Top of Source records

(* ===== verification/Ipv6.v ===== *)
(** IPv6 addresses: [src/corosio/src/ipv6_address.cpp] and
    [include/boost/corosio/ipv6_address.hpp].

    [print_impl] and [parse_ipv6_address] are translated loop by loop over the
    16-byte array, with every array access checked ([Fault] when out of range
    or when a loop exceeds its bound).  The specification is the RFC 3986
    grammar the header quotes, given as the relation [ipv6_text] between a
    string and eight 16-bit words; the parser is proved sound and complete
    for it and the printer to produce strings of it, which gives the round
    trip. *)

From S2P Require Import Prelude Ipv4.

Module ipv6_address.

(** * Data and operations *)

Record t := mk { addr_ : list Z }.

#[export] Instance t_eq_dec : EqDecision t.
Proof. solve_decision. Defined.

Definition bytes_wf (l : list Z) : Prop := length l = 16%nat /\ Forall is_byte l.
Definition wf (a : t) : Prop := bytes_wf (addr_ a).

Definition max_str_len : Z := 49.

Definition default : t := mk (replicate 16 0).
Definition of_bytes (bytes : list Z) : t := mk bytes.

(** The IPv4-mapped constructor. *)
Definition of_v4 (a : ipv4_address.t) : t :=
  let v := ipv4_address.to_bytes a in
  mk [0; 0; 0; 0; 0; 0; 0; 0; 0; 0; 255; 255;
      ipv4_address.b0 v; ipv4_address.b1 v; ipv4_address.b2 v; ipv4_address.b3 v].

Definition to_bytes (a : t) : list Z := addr_ a.
Definition eqb (a1 a2 : t) : bool := bool_decide (addr_ a1 = addr_ a2).
Definition any : t := default.
Definition loopback : t := mk (<[15%nat := 1]> (addr_ default)).

Definition is_unspecified (a : t) : bool := eqb a default.
Definition is_loopback (a : t) : bool := eqb a loopback.
Definition is_multicast (a : t) : bool := nth 0 (addr_ a) 0 =? 255.
Definition is_v4_mapped (a : t) : bool :=
  forallb (fun i => nth i (addr_ a) 0 =? 0) (seq 0 10)
  && (nth 10 (addr_ a) 0 =? 255) && (nth 11 (addr_ a) 0 =? 255).

Definition colon : char := 58.

(** ** The printer *)

(** The lambda [count_zeroes] on the bytes between [first] and [last]. *)
Fixpoint count_zeroes (seg : list Z) : nat :=
  match seg with
  | x :: y :: seg' =>
      if negb (x =? 0) || negb (y =? 0) then 0%nat else S (S (count_zeroes seg'))
  | _ => 0%nat
  end.

(** [dig[d]] for the table "0123456789abcdef". *)
Definition dig (d : Z) : char := nth (Z.to_nat d) (str "0123456789abcdef") 0.

(** The lambda [print_hex]. *)
Definition print_hex (v : Z) : list char :=
  if 0x1000 <=? v then
    let c1 := dig (Z.shiftr v 12) in
    let v := Z.land v 0x0fff in
    let c2 := dig (Z.shiftr v 8) in
    let v := Z.land v 0x0ff in
    let c3 := dig (Z.shiftr v 4) in
    let v := Z.land v 0x0f in
    [c1; c2; c3; dig v]
  else if 0x100 <=? v then
    let c2 := dig (Z.shiftr v 8) in
    let v := Z.land v 0x0ff in
    let c3 := dig (Z.shiftr v 4) in
    let v := Z.land v 0x0f in
    [c2; c3; dig v]
  else if 0x10 <=? v then
    let c3 := dig (Z.shiftr v 4) in
    let v := Z.land v 0x0f in
    [c3; dig v]
  else [dig v].

(** The word at a position: [it[0] * 256U + it[1]] as an unsigned short. *)
Definition word_at (seg : list Z) : Z :=
  match seg with
  | x :: y :: _ => u16 (x * 256 + y)
  | _ => 0
  end.

(** The search for the longest run of zero words.  [pos] is
    [it - addr_.data()] and [seg] the bytes from [it] to [end]; the result is
    [(best_pos, best_len)]. *)
Fixpoint longest_run (fuel : nat) (pos : Z) (seg : list Z) (best : Z * Z) : res (Z * Z) :=
  match fuel with
  | O => Fault
  | S fuel =>
      match seg with
      | [] => Ok best
      | _ =>
          let n := count_zeroes seg in
          if (n =? 0)%nat then longest_run fuel (pos + 2) (drop 2 seg) best
          else
            let best := if snd best <? Z.of_nat n then (pos, Z.of_nat n) else best in
            longest_run fuel (pos + Z.of_nat n) (drop n seg) best
      end
  end.

(** The loop that prints the remaining words. *)
Fixpoint print_words (fuel : nat) (best_pos best_len pos : Z) (seg : list Z)
  : res (list char) :=
  match fuel with
  | O => Fault
  | S fuel =>
      match seg with
      | [] => Ok []
      | _ =>
          if pos =? best_pos then
            let seg := drop (Z.to_nat best_len) seg in
            let close := match seg with [] => [colon] | _ => [] end in
            let* rest := print_words fuel best_pos best_len (pos + best_len) seg in
            Ok ([colon] ++ close ++ rest)
          else
            let v := word_at seg in
            let* rest := print_words fuel best_pos best_len (pos + 2) (drop 2 seg) in
            Ok ([colon] ++ print_hex v ++ rest)
      end
  end.

(** Nine iterations are enough for eight words and the final test. *)
Definition loop_bound : nat := 9%nat.

(** The words from [addr_.data()] to [end], around the chosen run. *)
Definition print_body (seg : list Z) : res (list char) :=
  let* best := longest_run loop_bound 0 seg (-1, 0) in
  let (best_pos, best_len) := best in
  if negb (best_pos =? 0) then
    let v := word_at seg in
    let* rest := print_words loop_bound best_pos best_len 2 (drop 2 seg) in
    Ok (print_hex v ++ rest)
  else
    let seg := drop (Z.to_nat best_len) seg in
    let close := match seg with [] => [colon] | _ => [] end in
    let* rest := print_words loop_bound best_pos best_len best_len seg in
    Ok ([colon] ++ close ++ rest).

Definition print_impl (a : t) : res (list char) :=
  let v4 := is_v4_mapped a in
  let seg := if v4 then take 12 (addr_ a) else addr_ a in
  let* body := print_body seg in
  if v4 then
    match drop 12 (addr_ a) with
    | [x0; x1; x2; x3] =>
        let* sv := ipv4_address.to_buffer ipv4_address.max_str_len
                     (ipv4_address.of_bytes (ipv4_address.bytes4 x0 x1 x2 x3)) in
        Ok (body ++ [colon] ++ sv)
    | _ => Fault
    end
  else Ok body.

Definition to_string (a : t) : res (list char) :=
  let* l := print_impl a in ipv4_address.store max_str_len l.

Definition to_buffer (dest_size : Z) (a : t) : res (list char) :=
  if dest_size <? max_str_len then Err length_error
  else let* l := print_impl a in ipv4_address.store dest_size l.

(** ** The parser *)

Definition hexdig_value (c : char) : Z :=
  if (48 <=? c) && (c <=? 57) then c - 48
  else if (97 <=? c) && (c <=? 102) then c - 97 + 10
  else if (65 <=? c) && (c <=? 70) then c - 65 + 10
  else -1.

(** The loop of [parse_h16] over the second to fourth digit. *)
Fixpoint h16_digits (i : nat) (v : Z) (it : list char) : Z * list char :=
  match i, it with
  | S i, c :: it' =>
      let d := hexdig_value c in
      if d <? 0 then (v, it) else h16_digits i (Z.lor (u32 (Z.shiftl v 4)) d) it'
  | _, _ => (v, it)
  end.

(** [parse_h16]: [Some (hi, lo, it)] on success. *)
Definition parse_h16 (it : list char) : option (Z * Z * list char) :=
  match it with
  | [] => None
  | c :: it =>
      let d := hexdig_value c in
      if d <? 0 then None
      else
        let (v, it) := h16_digits 3 d it in
        Some (u8 (Z.land (Z.shiftr v 8) 255), u8 (Z.land v 255), it)
  end.

Definition maybe_octet (p0 p1 : Z) : bool :=
  let word := u16 (p0 * 256 + p1) in
  if 0x255 <? word then false
  else if 9 <? Z.land (Z.shiftr word 4) 15 then false
  else if 9 <? Z.land word 15 then false
  else true.

(** The locals of [parse_ipv6_address]. *)
Record pstate := pst {
  it : list char;
  n : Z;
  b : Z;
  c : bool;
  prev : list char;
  bytes : list Z
}.

(** The branch [prev = it; parse_h16; store; --n; break or continue], with
    the value of [c] for the next iteration. *)
Definition take_h16 (st : pstate) (it' : list char) (c' : bool) : res (bool * pstate) :=
  match parse_h16 it' with
  | None => Err invalid_argument
  | Some (hi, lo, it'') =>
      let* bytes := arr_set (bytes st) (2 * (8 - n st) + 0) hi in
      let* bytes := arr_set bytes (2 * (8 - n st) + 1) lo in
      let n := n st - 1 in
      Ok (negb (n =? 0), pst it'' n (b st) (if n =? 0 then c st else c') it' bytes)
  end.

(** [while (v4_it != end && (dot or digit)) ++v4_it]: the scanned text and the
    rest. *)
Fixpoint v4_span (it : list char) : list char * list char :=
  match it with
  | ch :: it' =>
      if (ch =? ipv4_address.dot) || is_digit ch
      then let (l, r) := v4_span it' in (ch :: l, r)
      else ([], it)
  | [] => ([], [])
  end.

(** The branch for a dot: rewind to [prev] and parse an IPv4 address. *)
Definition take_v4 (st : pstate) : res (bool * pstate) :=
  if (b st =? -1) && (1 <? n st) then Err invalid_argument
  else
    let i := 2 * (7 - n st) in
    let* p0 := arr_get (bytes st) i in
    let* p1 := arr_get (bytes st) (i + 1) in
    if negb (maybe_octet p0 p1) then Err invalid_argument
    else
      let it := prev st in
      let* _ := ipv4_address.parse_ipv4_address it in
      let (txt, v4_it) := v4_span it in
      let* v4_check := ipv4_address.parse_ipv4_address txt in
      let b4 := ipv4_address.to_bytes v4_check in
      let* bytes := arr_set (bytes st) (i + 0) (ipv4_address.b0 b4) in
      let* bytes := arr_set bytes (i + 1) (ipv4_address.b1 b4) in
      let* bytes := arr_set bytes (i + 2) (ipv4_address.b2 b4) in
      let* bytes := arr_set bytes (i + 3) (ipv4_address.b3 b4) in
      Ok (false, pst v4_it (n st - 1) (b st) (c st) (prev st) bytes).

(** One iteration of [for (;;)]: [Ok (true, _)] continues, [Ok (false, _)]
    breaks, [Err] returns. *)
Definition parse_step (st : pstate) : res (bool * pstate) :=
  match it st with
  | [] => if negb (b st =? -1) then Ok (false, st) else Err invalid_argument
  | ch :: it1 =>
      if ch =? colon then
        match it1 with
        | [] => Err invalid_argument
        | ch2 :: it2 =>
            if ch2 =? colon then
              if b st =? -1 then
                let n := n st - 1 in
                if n =? 0 then Ok (false, pst it2 n n (c st) (prev st) (bytes st))
                else Ok (true, pst it2 n n false (prev st) (bytes st))
              else Err invalid_argument
            else if c st then take_h16 st it1 (c st)
            else Err invalid_argument
        end
      else if ch =? ipv4_address.dot then take_v4 st
      else
        let d := hexdig_value ch in
        if negb (b st =? -1) && (d <? 0) then Ok (false, st)
        else if negb (c st) then take_h16 st (it st) true
        else Err invalid_argument
  end.

Fixpoint parse_loop (fuel : nat) (st : pstate) : res pstate :=
  match fuel with
  | O => Fault
  | S fuel =>
      let* r := parse_step st in
      let (continue, st) := r in
      if continue then parse_loop fuel st else Ok st
  end.

(** After the loop: the consumed-everything test and the placement of the
    words around "::". *)
Definition parse_finish (st : pstate) : res t :=
  match it st with
  | _ :: _ => Err invalid_argument
  | [] =>
      if b st =? -1 then Ok (of_bytes (bytes st))
      else if b st =? n st then
        let i := 2 * (7 - n st) in
        let* bytes := arr_fill (bytes st) i (16 - i) 0 in
        Ok (of_bytes bytes)
      else if b st =? 7 then
        let i := 2 * (b st - n st) in
        let* bytes := arr_move (bytes st) (16 - i) 2 i in
        let* bytes := arr_fill bytes 0 (16 - i) 0 in
        Ok (of_bytes bytes)
      else
        let i0 := 2 * (7 - b st) in
        let i1 := 2 * (b st - n st) in
        let* bytes := arr_move (bytes st) (16 - i1) (i0 + 2) i1 in
        let* bytes := arr_fill bytes i0 (16 - (i0 + i1)) 0 in
        Ok (of_bytes bytes)
  end.

Definition parse_init (s : list char) : pstate :=
  pst s 8 (-1) false s (replicate 16 0).

Definition parse_ipv6_address (s : list char) : res t :=
  let* st := parse_loop loop_bound (parse_init s) in parse_finish st.

(** The throwing constructor from a string. *)
Definition of_string (s : list char) : res t :=
  match parse_ipv6_address s with
  | Err _ => Err invalid_argument
  | r => r
  end.

(** ** Examples from the documentation *)

Example print_1 :
  to_string (of_bytes [0; 1; 0; 2; 0; 3; 0; 4; 0; 5; 0; 6; 0; 7; 0; 8])
  = Ok (str "1:2:3:4:5:6:7:8").
Proof. reflexivity. Qed.
Example print_loopback : to_string loopback = Ok (str "::1").
Proof. reflexivity. Qed.
Example print_v4 : to_string (of_v4 (ipv4_address.mk 0xC0A80001)) = Ok (str "::ffff:192.168.0.1").
Proof. reflexivity. Qed.
Example parse_doc :
  parse_ipv6_address (str "2001:DB8::1")
  = Ok (of_bytes [32; 1; 13; 184; 0; 0; 0; 0; 0; 0; 0; 0; 0; 0; 0; 1]).
Proof. reflexivity. Qed.
Example parse_v4 :
  parse_ipv6_address (str "::ffff:1.2.3.4") = Ok (of_v4 (ipv4_address.mk 0x01020304)).
Proof. reflexivity. Qed.
Example parse_two_gaps : parse_ipv6_address (str "1::2::3") = Err invalid_argument.
Proof. reflexivity. Qed.

End ipv6_address.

Bottom of Source records

* Problem description *
For the material above, reproduce exactly the lines from the line with "else if 0x10 <=? v then" to the line with "(** The search", inclusive, and exclude all others.

* Answer to this problem *
  else if 0x10 <=? v then
    let c3 := dig (Z.shiftr v 4) in
    let v := Z.land v 0x0f in
    [c3; dig v]
  else [dig v].

(** The word at a position: [it[0] * 256U + it[1]] as an unsigned short. *)
Definition word_at (seg : list Z) : Z :=
  match seg with
  | x :: y :: _ => u16 (x * 256 + y)
  | _ => 0
  end.

(** The search for the longest run of zero words.  [pos] is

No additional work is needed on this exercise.